◆ **Aim of the exercise**:
In the listing that follows, count every line holding the word "negb" and give only the count.

◆ **Extracted entries**:

(** * LDP staging and merge core: a shallow embedding and its properties

    The development follows the two translation units of the repository:
    - [merge.cpp]: [mergeTable], the two SQL statements that bring the
      history table up to date from the loading table;
    - [stage_json.cpp]: [NameComparator], [processJSONRecord],
      [writeTuple] and the [JSONHandler] callbacks that stage one page.

    SQL statements are embedded by their meaning on tables (lists of rows,
    three-valued conditions); the JSON document is an inductive value that
    is addressed by position, because the C++ code mutates it in place
    through pointers and through JSON Pointer paths. *)

From Stdlib Require Import ZArith List Bool Lia Permutation Sorted.
From Stdlib Require Import Ascii String DecimalString.
From Stdlib Require Decimal DecimalFacts DecimalPos DecimalZ.
From stdpp Require Import gmap strings list sorting.

Import ListNotations.
Local Open Scope Z_scope.

(** ** Three-valued SQL conditions *)

Module Sql.

(** A condition is true, false or unknown ([None]); a column value is
    [None] when it is NULL. *)
Definition cond := option bool.

Definition and3 (a b : cond) : cond :=
  match a, b with
  | Some false, _ | _, Some false => Some false
  | Some true, Some true => Some true
  | _, _ => None
  end.

Definition or3 (a b : cond) : cond :=
  match a, b with
  | Some true, _ | _, Some true => Some true
  | Some false, Some false => Some false
  | _, _ => None
  end.

Definition eq3 {A} `{EqDecision A} (x y : option A) : cond :=
  match x, y with
  | Some a, Some b => Some (bool_decide (a = b))
  | _, _ => None
  end.

Definition neq3 {A} `{EqDecision A} (x y : option A) : cond :=
  match x, y with
  | Some a, Some b => Some (negb (bool_decide (a = b)))
  | _, _ => None
  end.

Definition lt3 (x y : option Z) : cond :=
  match x, y with
  | Some a, Some b => Some (a <? b)
  | _, _ => None
  end.

Definition is_null {A} (x : option A) : cond :=
  Some (match x with None => true | Some _ => false end).

Definition is_not_null {A} (x : option A) : cond :=
  Some (match x with None => false | Some _ => true end).

(** WHERE, ON and EXISTS keep a row only when the condition is true. *)
Definition holds (c : cond) : bool :=
  match c with Some true => true | _ => false end.

End Sql.

(** ** merge.cpp *)

Module Merge.

Import Sql.

(** A row of the history table, columns [(id, data, updated, tenant_id)].
    Every row the engine writes takes [id] and [tenant_id] from the loading
    table, where they are declared NOT NULL, takes [data] from a loading
    row that passed [s.data IS NOT NULL], and takes [updated] from the
    database clock; the four columns are therefore never NULL. [data] is
    kept as its text, which is what the [::VARCHAR] casts compare. *)
Record HistoryRow := mkHistoryRow {
  h_id : string;
  h_data : string;
  h_updated : Z;
  h_tenant_id : Z
}.

(** A row of the temporary latest-history table: [SELECT id, data,
    tenant_id]. *)
Record LatestRow := mkLatestRow {
  l_id : string;
  l_data : string;
  l_tenant_id : Z
}.

(** The columns of the loading table that the merge reads. [createLoadingTable]
    declares [id VARCHAR(65535) NOT NULL], [data] nullable and
    [tenant_id SMALLINT NOT NULL]. *)
Record StagedRow := mkStagedRow {
  s_id : string;
  s_data : option string;
  s_tenant_id : Z
}.

#[global] Instance HistoryRow_eq_dec : EqDecision HistoryRow.
Proof. solve_decision. Defined.
#[global] Instance LatestRow_eq_dec : EqDecision LatestRow.
Proof. solve_decision. Defined.
#[global] Instance StagedRow_eq_dec : EqDecision StagedRow.
Proof. solve_decision. Defined.

(** The three tables [mergeTable] names: [historyTable],
    [loadingTable] and the temporary [latestHistoryTable]. *)
Record Database := mkDatabase {
  history : list HistoryRow;
  loading : list StagedRow;
  latest_history : list LatestRow
}.

(** The [(tenant_id, id)] key of a row. *)
Definition key_h (h : HistoryRow) : Z * string := (h_tenant_id h, h_id h).
Definition key_l (l : LatestRow) : Z * string := (l_tenant_id l, l_id l).
Definition key_s (s : StagedRow) : Z * string := (s_tenant_id s, s_id s).

(** [h1.tenant_id = h2.tenant_id AND h1.id = h2.id AND
     h1.updated < h2.updated] *)
Definition newer_version (h1 h2 : HistoryRow) : cond :=
  and3 (and3 (eq3 (Some (h_tenant_id h1)) (Some (h_tenant_id h2)))
             (eq3 (Some (h_id h1)) (Some (h_id h2))))
       (lt3 (Some (h_updated h1)) (Some (h_updated h2))).

(** [WHERE NOT EXISTS (SELECT 1 FROM history AS h2 WHERE ...)] *)
Definition is_latest (hist : list HistoryRow) (h1 : HistoryRow) : bool :=
  negb (existsb (fun h2 => holds (newer_version h1 h2)) hist).

Definition select_latest (h : HistoryRow) : LatestRow :=
  mkLatestRow (h_id h) (h_data h) (h_tenant_id h).

(** First statement: [CREATE TEMPORARY TABLE latestHistoryTable AS
    SELECT id, data, tenant_id FROM historyTable AS h1 WHERE NOT EXISTS ...]. *)
Definition createLatestHistory (db : Database) : Database :=
  mkDatabase (history db) (loading db)
    (map select_latest (List.filter (is_latest (history db)) (history db))).

(** [ON s.tenant_id = h.tenant_id AND s.id = h.id] *)
Definition join_on (s : StagedRow) (h : LatestRow) : cond :=
  and3 (eq3 (Some (s_tenant_id s)) (Some (l_tenant_id h)))
       (eq3 (Some (s_id s)) (Some (l_id h))).

(** [loadingTable AS s LEFT JOIN latestHistoryTable AS h ON ...]: every
    staged row is paired with each snapshot row that satisfies the ON
    condition, or with an all-NULL row when there is none. *)
Definition left_join (stage : list StagedRow) (latest : list LatestRow)
  : list (StagedRow * option LatestRow) :=
  flat_map (fun s =>
    match List.filter (fun h => holds (join_on s h)) latest with
    | [] => [(s, None)]
    | hs => map (fun h => (s, Some h)) hs
    end) stage.

(** [WHERE s.data IS NOT NULL AND
          ( h.id IS NULL OR (s.data)::VARCHAR <> (h.data)::VARCHAR )] *)
Definition changed (r : StagedRow * option LatestRow) : cond :=
  let '(s, h) := r in
  and3 (is_not_null (s_data s))
       (or3 (is_null (l_id <$> h))
            (neq3 (s_data s) (l_data <$> h))).

(** The SELECT list [s.id, s.data, current_timestamp, s.tenant_id] of the
    rows that passed the WHERE clause (their [s.data] is not NULL). *)
Definition select_changed (now : Z) (r : StagedRow * option LatestRow)
  : list HistoryRow :=
  match s_data (fst r) with
  | Some d => [mkHistoryRow (s_id (fst r)) d now (s_tenant_id (fst r))]
  | None => []
  end.

Definition appended (now : Z) (db : Database) : list HistoryRow :=
  flat_map (select_changed now)
    (List.filter (fun r => holds (changed r))
       (left_join (loading db) (latest_history db))).

(** Second statement: [INSERT INTO historyTable (id, data, updated,
    tenant_id) SELECT ... FROM loadingTable AS s LEFT JOIN ... WHERE ...]. *)
Definition insertChanged (now : Z) (db : Database) : Database :=
  mkDatabase (history db ++ appended now db) (loading db) (latest_history db).

(** [mergeTable]: the two statements in order; [now] is the value of the
    database's [current_timestamp] in the second one. *)
Definition mergeTable (now : Z) (db : Database) : Database :=
  insertChanged now (createLatestHistory db).

End Merge.

(** ** C strings and [std::to_string] *)

Module CStr.

Local Open Scope string_scope.
Local Open Scope Z_scope.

◆ **Your solution**:
2